Lemma slot_of_cons c p q :
  Forall is_byte (c :: p) -> Forall is_byte q -> slot_of q = slot_of (c :: p) -> exists q', q = c :: q'.
Proof.
  intros Hp Hq Hs. inversion_clear Hp as [|?? Hc _]. destruct q as [|d q]; [cbn in Hs; unfold is_byte in Hc; lia|].
  inversion_clear Hq as [|?? Hd _]. unfold is_byte in *. cbn in Hs. exists q. f_equal. lia.
Qed.

Lemma clear_hash_has t q x : has (clear_hash t) q x <-> has t q x.
Proof. rewrite !has_unfold. done. Qed.

(** The map after one slot is set. *)
Lemma set_slot_has t i e q x :
  length (entries t) = 257%nat -> (i < 257)%nat ->
  has (set_slot (clear_hash t) i (Some e)) q x <-> if decide (i = slot_of q) then ehas e q x else has t q x.
Proof.
  intros Hl Hi. rewrite has_unfold, slot_set by done. case_decide.
  - split; [by intros (e' & [= <-] & ?)|eauto].
  - by rewrite has_unfold.
Qed.

Lemma set_slot_loaded t e :
  loaded t -> Forall is_byte (Path e) ->
  (is_manifest e = true -> Path e <> [] /\ exists sub, subtrie e = Some sub /\ loaded sub) ->
  loaded (set_slot t (slot_of (Path e)) (Some e)).
Proof.
  intros Hl Hb Hm. destruct Hl as [t Hlen Hs]. constructor.
  - unfold set_slot. cbn [entries]. by rewrite length_insert.
  - intros i e'. rewrite slot_set by (done || by apply slot_of_lt). case_decide; [|by apply Hs].
    intros [= <-]. done.
Qed.

Lemma clear_hash_loaded t : loaded t -> loaded (clear_hash t).
Proof. destruct 1 as [t Hl Hs]. by constructor. Qed.

Lemma emptyTrie_loaded : loaded emptyTrie.
Proof.
  constructor; [done|]. intros i e. unfold slot, emptyTrie. cbn [entries].
  destruct (replicate 257 None !! i) as [o|] eqn:E; [|done]. apply lookup_replicate in E as [-> _]. done.
Qed.

Lemma emptyTrie_slot i : slot emptyTrie i = None.
Proof.
  unfold slot, emptyTrie. cbn [entries].
  destruct (replicate 257 None !! i) as [o|] eqn:E; [|done]. by apply lookup_replicate in E as [-> _].
Qed.

(** ** Common prefixes *)

(** Two rests that go apart at once. *)
Definition diverge (r1 r2 : bytes) : Prop :=
  match r1, r2 with
  | [], [] => False
  | [], _ | _, [] => True
  | c :: _, d :: _ => c <> d
  end.

Lemma diverge_irrefl r : ~ diverge r r.
Proof. destruct r; cbn; auto. Qed.

Lemma diverge_slot r1 r2 : Forall is_byte r1 -> Forall is_byte r2 -> diverge r1 r2 -> slot_of r1 <> slot_of r2.
Proof.
  intros H1 H2 Hd Hs. destruct r1 as [|c r1], r2 as [|d r2]; cbn in *; try done;
    try inversion_clear H1 as [|?? Hc]; try inversion_clear H2 as [|?? Hd2]; unfold is_byte in *; lia.
Qed.

Lemma cpl_diverge x r1 r2 : diverge r1 r2 -> cpl_loop (x ++ r1) (x ++ r2) = length x.
Proof.
  intros Hd. induction x as [|c x IH]; cbn.
  - destruct r1 as [|c r1], r2 as [|d r2]; cbn in *; try done. by destruct (Z.eqb_spec c d).
  - rewrite Z.eqb_refl. by rewrite IH.
Qed.

Lemma cpl_prefix x r : cpl_loop (x ++ r) x = length x.
Proof. induction x as [|c x IH]; cbn; [by destruct r|]. rewrite Z.eqb_refl. by rewrite IH. Qed.

(** Two different paths of one slot: a common prefix and rests that go apart. *)
Lemma split_paths a b :
  Forall is_byte a -> Forall is_byte b -> slot_of b = slot_of a -> b <> a ->
  exists x r1 r2, a = x ++ r1 /\ b = x ++ r2 /\ x <> [] /\ diverge r1 r2.
Proof.
  intros Ha Hb Hs Hne. destruct a as [|c a]; [by apply slot_of_nil in Hs|].
  destruct (slot_of_cons c a b Ha Hb Hs) as [b' ->]. clear Hs Ha Hb.
  assert (Hgo : forall a b : bytes, b <> a -> exists x r1 r2, a = x ++ r1 /\ b = x ++ r2 /\ diverge r1 r2).
  { clear. induction a as [|c a IH]; intros [|d b] Hne; [done|by exists [], [], (d :: b)|by exists [], (c :: a), []|].
    destruct (decide (c = d)) as [-> |Hcd]; [|exists [], (c :: a), (d :: b); done].
    destruct (IH b) as (x & r1 & r2 & -> & -> & Hd); [congruence|]. by exists (d :: x), r1, r2. }
  destruct (Hgo a b') as (x & r1 & r2 & -> & -> & Hd); [congruence|]. by exists (c :: x), r1, r2.
Qed.

(** Cutting a prefix off an entry. *)
Lemma ehas_with_Path e x r q c :
  Path e = x ++ r -> ehas (with_Path r e) q c <-> ehas e (x ++ q) c.
Proof.
  destruct e as [p h ct st sub]. cbn. intros ->. unfold ehas, is_manifest, content. cbn.
  destruct (bool_decide _).
  2:{ split; [by intros [-> ->]|]. intros [E ->]. by apply app_inv_head in E. }
  split.
  - intros (s & q' & -> & -> & Hh). exists s, q'. by rewrite app_assoc.
  - intros (s & q' & -> & E & Hh). exists s, q'. rewrite <- app_assoc in E. by apply app_inv_head in E.
Qed.

Section Add.
Context (load : Key -> result merr manifestTrie).

(** Adding an entry to a free slot, or over an entry of the same path. *)
Lemma addEntry_free f t e :
  slot t (slot_of (Path e)) = None -> addEntry load (S f) t e = Ok (set_slot (clear_hash t) (slot_of (Path e)) (Some e)).
Proof. intros Hs. cbn. destruct (Path e) as [|c p]; [done|]. cbn in Hs. change (slot (clear_hash t)) with (slot t). by rewrite Hs. Qed.

Lemma addEntry_same f t e old :
  slot t (slot_of (Path e)) = Some old -> Path old = Path e ->
  addEntry load (S f) t e = Ok (set_slot (clear_hash t) (slot_of (Path e)) (Some e)).
Proof.
  intros Hs Hp. cbn. destruct (Path e) as [|c p] eqn:E; [done|]. cbn in Hs.
  change (slot (clear_hash t)) with (slot t). by rewrite Hs, bool_decide_eq_true_2.
Qed.

(** The map a node of two entries with different first bytes stands for. *)
Lemma pair_has f e1 e2 :
  Forall is_byte (Path e1) -> Forall is_byte (Path e2) -> slot_of (Path e1) <> slot_of (Path e2) ->
  (forall e, e = e1 \/ e = e2 -> is_manifest e = true ->
     Path e <> [] /\ exists sub, subtrie e = Some sub /\ loaded sub) ->
  exists t, (let! s := addEntry load (S f) emptyTrie e1 in addEntry load (S f) s e2) = Ok t /\ loaded t /\
    forall q x, Forall is_byte q ->
      has t q x <-> (slot_of q = slot_of (Path e1) /\ ehas e1 q x) \/ (slot_of q = slot_of (Path e2) /\ ehas e2 q x).
Proof.
  intros H1 H2 Hne Hm. rewrite addEntry_free by apply emptyTrie_slot. cbn [rbind].
  set (t1 := set_slot _ _ _).
  assert (Hl1 : loaded t1) by (apply set_slot_loaded; [apply clear_hash_loaded, emptyTrie_loaded|done|by apply Hm; left]).
  assert (Hlen : length (entries t1) = 257%nat) by (by inversion Hl1).
  rewrite addEntry_free.
  2:{ subst t1. rewrite slot_set by (done || by apply slot_of_lt). rewrite decide_False by done. apply emptyTrie_slot. }
  eexists. split; [done|]. split; [apply set_slot_loaded; [by apply clear_hash_loaded|done|by apply Hm; right]|].
  intros q x Hq. rewrite set_slot_has by (done || by apply slot_of_lt).
  case_decide as E2.
  - split; [by right|]. intros [[E1 _]|[_ ?]]; [congruence|done].
  - subst t1. rewrite set_slot_has by (done || by apply slot_of_lt).  case_decide as E1.
    + split; [by left|]. by intros [[_ ?]|[E _]].
    + split; [|intros [[E _]|[E _]]; congruence]. rewrite has_unfold. intros (e & He & _). by rewrite emptyTrie_slot in He.
Qed.

(** The loaded node below an entry. *)
Lemma loadSubTrie_loaded e sub : subtrie e = Some sub -> loadSubTrie load e = Ok (e, None).
Proof. intros Hs. unfold loadSubTrie. by rewrite Hs. Qed.

(** The two remaining branches of [addEntry], as equations. *)
Lemma addEntry_descend f t e old sub x r :
  slot t (slot_of (Path e)) = Some old -> Path old = x -> Path e = x ++ r -> x <> [] -> r <> [] ->
  is_manifest old = true -> subtrie old = Some sub ->
  addEntry load (S f) t e
  = (let! sub := addEntry load f sub (with_Path r e) in
     Ok (set_slot (clear_hash t) (slot_of (Path e))
           (Some (mkEntry x [] (ContentType old) (Status old) (Some sub))))).
Proof.
  intros Hs Ho He Hx Hr Hm Hsub. cbn [addEntry]. rewrite He in *. destruct x as [|c x]; [done|].
  cbn [app] in *. cbn [slot_of] in Hs |- *.
  change (slot (clear_hash t)) with (slot t). rewrite Hs. rewrite bool_decide_eq_false_2.
  2:{ rewrite Ho. intros E. apply Hr. change (c :: x ++ r) with ((c :: x) ++ r) in E.
      rewrite <- (app_nil_r (c :: x)) in E at 1. by apply app_inv_head in E. }
  rewrite Ho. change (c :: x ++ r) with ((c :: x) ++ r). rewrite cpl_prefix, Hm, Nat.eqb_refl. cbn [andb].
  rewrite (loadSubTrie_loaded old sub) by done. cbn [rbind]. destruct old as [p h ct st sb].
  cbn in Hsub, Ho. subst. by rewrite drop_app_length.
Qed.

Lemma addEntry_split f t e old x r1 r2 :
  slot t (slot_of (Path e)) = Some old -> Path e = x ++ r1 -> Path old = x ++ r2 -> x <> [] ->
  diverge r1 r2 -> (is_manifest old = true -> r2 <> []) ->
  addEntry load (S f) t e
  = (let! s := addEntry load f emptyTrie (with_Path r1 e) in
     let! s := addEntry load f s (with_Path r2 old) in
     Ok (set_slot (clear_hash t) (slot_of (Path e)) (Some (mkEntry x [] manifestType 0 (Some s))))).
Proof.
  intros Hs He Ho Hx Hd Hm. cbn [addEntry]. rewrite He in *. destruct x as [|c x]; [done|].
  cbn [app] in Hs |- *. cbn [slot_of] in Hs |- *.
  change (slot (clear_hash t)) with (slot t). rewrite Hs. rewrite bool_decide_eq_false_2.
  2:{ rewrite Ho. intros E. change (c :: x ++ r1) with ((c :: x) ++ r1) in E.
      apply app_inv_head in E. subst r2. by destruct (diverge_irrefl r1). }
  change (c :: x ++ r1) with ((c :: x) ++ r1). rewrite Ho, cpl_diverge by done.
  rewrite drop_app_length, take_app_length, drop_app_length.
  destruct (is_manifest old); cbn [andb]; [|done].
  destruct (Nat.eqb_spec (length (c :: x)) (length ((c :: x) ++ r2))) as [E|]; [|done].
  rewrite length_app in E. destruct r2; [by destruct (Hm eq_refl)|cbn in E; lia].
Qed.

(** The map after a slot got an entry that keeps the contents of the old one
    and adds [e]. *)
Lemma add_result t e old new :
  loaded t -> Forall is_byte (Path e) -> slot t (slot_of (Path e)) = Some old ->
  slot_of (Path new) = slot_of (Path e) -> Forall is_byte (Path new) ->
  (is_manifest new = true -> Path new <> [] /\ exists sub, subtrie new = Some sub /\ loaded sub) ->
  (forall q x, Forall is_byte q -> slot_of q = slot_of (Path e) ->
     ehas new q x <-> (q = Path e /\ x = content e) \/ (q <> Path e /\ ehas old q x)) ->
  let t' := set_slot (clear_hash t) (slot_of (Path e)) (Some new) in
  loaded t' /\ forall q x, Forall is_byte q ->
    has t' q x <-> (q = Path e /\ x = content e) \/ (q <> Path e /\ has t q x).
Proof.
  intros Hl Hb Hold Hsn Hbn Hm Hiff t'. assert (Hlen : length (entries t) = 257%nat) by (by inversion Hl). split.
  { subst t'. rewrite <- Hsn. apply set_slot_loaded; [by apply clear_hash_loaded|done|done]. }
  intros q x Hq. subst t'. rewrite set_slot_has by (done || by apply slot_of_lt).
  case_decide as Hs.
  - rewrite Hiff by done. rewrite (has_unfold t), <- Hs, Hold. split; intros [?|[? Hh]]; auto.
    + right. eauto.
    + right. destruct Hh as (e' & [= <-] & ?). done.
  - split; [|by intros [[-> _]|[_ ?]]]. intros Hh. right. split; [by intros ->|done].
Qed.

Lemma ehas_leaf e q x : is_manifest e = false -> ehas e q x <-> q = Path e /\ x = content e.
Proof. intros Hm. unfold ehas. by rewrite Hm. Qed.

Lemma ehas_node p h st sub q x :
  ehas (mkEntry p h manifestType st (Some sub)) q x <-> exists q', q = p ++ q' /\ has sub q' x.
Proof.
  unfold ehas, is_manifest. cbn [ContentType]. rewrite bool_decide_eq_true_2 by done. cbn. split.
  - intros (s & q' & [= <-] & -> & Hh). eauto.
  - intros (q' & -> & Hh). eauto.
Qed.

Lemma with_Path_Path r e : Path (with_Path r e) = r.
Proof. by destruct e. Qed.
Lemma with_Path_content r e : content (with_Path r e) = content e.
Proof. by destruct e. Qed.
Lemma with_Path_manifest r e : is_manifest (with_Path r e) = is_manifest e.
Proof. by destruct e. Qed.
Lemma with_Path_subtrie r e : subtrie (with_Path r e) = subtrie e.
Proof. by destruct e. Qed.

(** The entry went into the node below. *)
Lemma descend_result t e old sub sub' x r :
  loaded t -> Forall is_byte (Path e) -> slot t (slot_of (Path e)) = Some old ->
  is_manifest old = true -> subtrie old = Some sub -> Path old = x -> Path e = x ++ r -> x <> [] ->
  loaded sub' ->
  (forall q y, Forall is_byte q -> has sub' q y <-> (q = r /\ y = content e) \/ (q <> r /\ has sub q y)) ->
  let t' := set_slot (clear_hash t) (slot_of (Path e)) (Some (mkEntry x [] manifestType (Status old) (Some sub'))) in
  loaded t' /\ forall q y, Forall is_byte q ->
    has t' q y <-> (q = Path e /\ y = content e) \/ (q <> Path e /\ has t q y).
Proof.
  intros Hl Hb Hold Hmo Hsub Ho He Hx Hl' Hh'. apply (add_result t e old); cbn [Path subtrie]; try done.
  { rewrite He. by destruct x. } { rewrite He in Hb. by apply Forall_app in Hb as [? _]. } { eauto. }
  intros q y Hq Hsq. rewrite ehas_node. unfold ehas. rewrite Hmo, Hsub, Ho, He. split.
  - intros (q' & -> & Hq'). apply Hh' in Hq'; [|by apply Forall_app in Hq as [_ ?]].
    destruct Hq' as [[-> ->]|[Hne Hq']]; [by left|right]. split; [intros E; by apply app_inv_head in E|]. eauto.
  - intros [[-> ->]|[Hne (s & q' & [= <-] & -> & Hq')]].
    + exists r. split; [done|]. apply Hh'; [by apply Forall_app in Hq as [_ ?]|]. by left.
    + exists q'. split; [done|]. apply Hh'; [by apply Forall_app in Hq as [_ ?]|]. right.
      split; [by intros ->|done].
Qed.

(** Both entries went into a new node. *)
Lemma split_result t e old s x r1 r2 :
  loaded t -> Forall is_byte (Path e) -> slot t (slot_of (Path e)) = Some old ->
  is_manifest e = false -> Path e = x ++ r1 -> Path old = x ++ r2 -> x <> [] ->
  Forall is_byte r2 -> diverge r1 r2 -> (is_manifest old = true -> r2 <> []) -> loaded s ->
  (forall q y, Forall is_byte q ->
     has s q y <-> (slot_of q = slot_of r1 /\ ehas (with_Path r1 e) q y) \/
                   (slot_of q = slot_of r2 /\ ehas (with_Path r2 old) q y)) ->
  let t' := set_slot (clear_hash t) (slot_of (Path e)) (Some (mkEntry x [] manifestType 0 (Some s))) in
  loaded t' /\ forall q y, Forall is_byte q ->
    has t' q y <-> (q = Path e /\ y = content e) \/ (q <> Path e /\ has t q y).
Proof.
  intros Hl Hb Hold Hm He Ho Hx Hb2 Hdiv Hr2 Hls Hhs. pose proof Hb as Hbx. rewrite He in Hbx.
  apply Forall_app in Hbx as [Hbx Hb1]. apply (add_result t e old); cbn [Path subtrie]; try done.
  { rewrite He. by destruct x. } { eauto. }
  intros q y Hq Hsq. rewrite ehas_node, He. split.
  - intros (q' & -> & Hq'). apply Forall_app in Hq as [_ Hq2]. apply Hhs in Hq'; [|done].
    destruct Hq' as [[_ H1]|[Hs2 H2]].
    + apply ehas_leaf in H1 as [-> ->]; [|by rewrite with_Path_manifest]. left.
      by rewrite with_Path_Path, with_Path_content.
    + right. split; [|by apply (ehas_with_Path old x r2 q' y Ho)].
      intros E. apply app_inv_head in E. subst q'. by apply (diverge_slot r1 r2) in Hs2.
  - intros [[-> ->]|[Hne H2]].
    + exists r1. split; [done|]. apply Hhs; [done|]. left. split; [done|].
      apply ehas_leaf; [by rewrite with_Path_manifest|]. by rewrite with_Path_Path, with_Path_content.
    + assert (Hpre : exists q', q = x ++ q' /\ slot_of q' = slot_of r2).
      { unfold ehas in H2. rewrite Ho in H2. destruct (is_manifest old) eqn:Hmo.
        - destruct H2 as (? & q' & _ & -> & _). rewrite <- app_assoc. eexists. split; [done|].
          destruct r2; [by destruct (Hr2 eq_refl)|done].
        - destruct H2 as [-> _]. eauto. }
      destruct Hpre as (q' & -> & Hsq'). exists q'. split; [done|]. apply Forall_app in Hq as [_ Hq2].
      apply Hhs; [done|]. right. split; [done|]. by apply (ehas_with_Path old x r2 q' y Ho).
Qed.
--
# Problem details
Transcribe each line of the data above, unaltered, from the one where "cbn [app] in Hs" appears to the one where "destruct (Nat.eqb_spec (length" appears, inclusive of both.

# Solution
  cbn [app] in Hs |- *. cbn [slot_of] in Hs |- *.
  change (slot (clear_hash t)) with (slot t). rewrite Hs. rewrite bool_decide_eq_false_2.
  2:{ rewrite Ho. intros E. change (c :: x ++ r1) with ((c :: x) ++ r1) in E.
      apply app_inv_head in E. subst r2. by destruct (diverge_irrefl r1). }
  change (c :: x ++ r1) with ((c :: x) ++ r1). rewrite Ho, cpl_diverge by done.
  rewrite drop_app_length, take_app_length, drop_app_length.
  destruct (is_manifest old); cbn [andb]; [|done].
  destruct (Nat.eqb_spec (length (c :: x)) (length ((c :: x) ++ r2))) as [E|]; [|done].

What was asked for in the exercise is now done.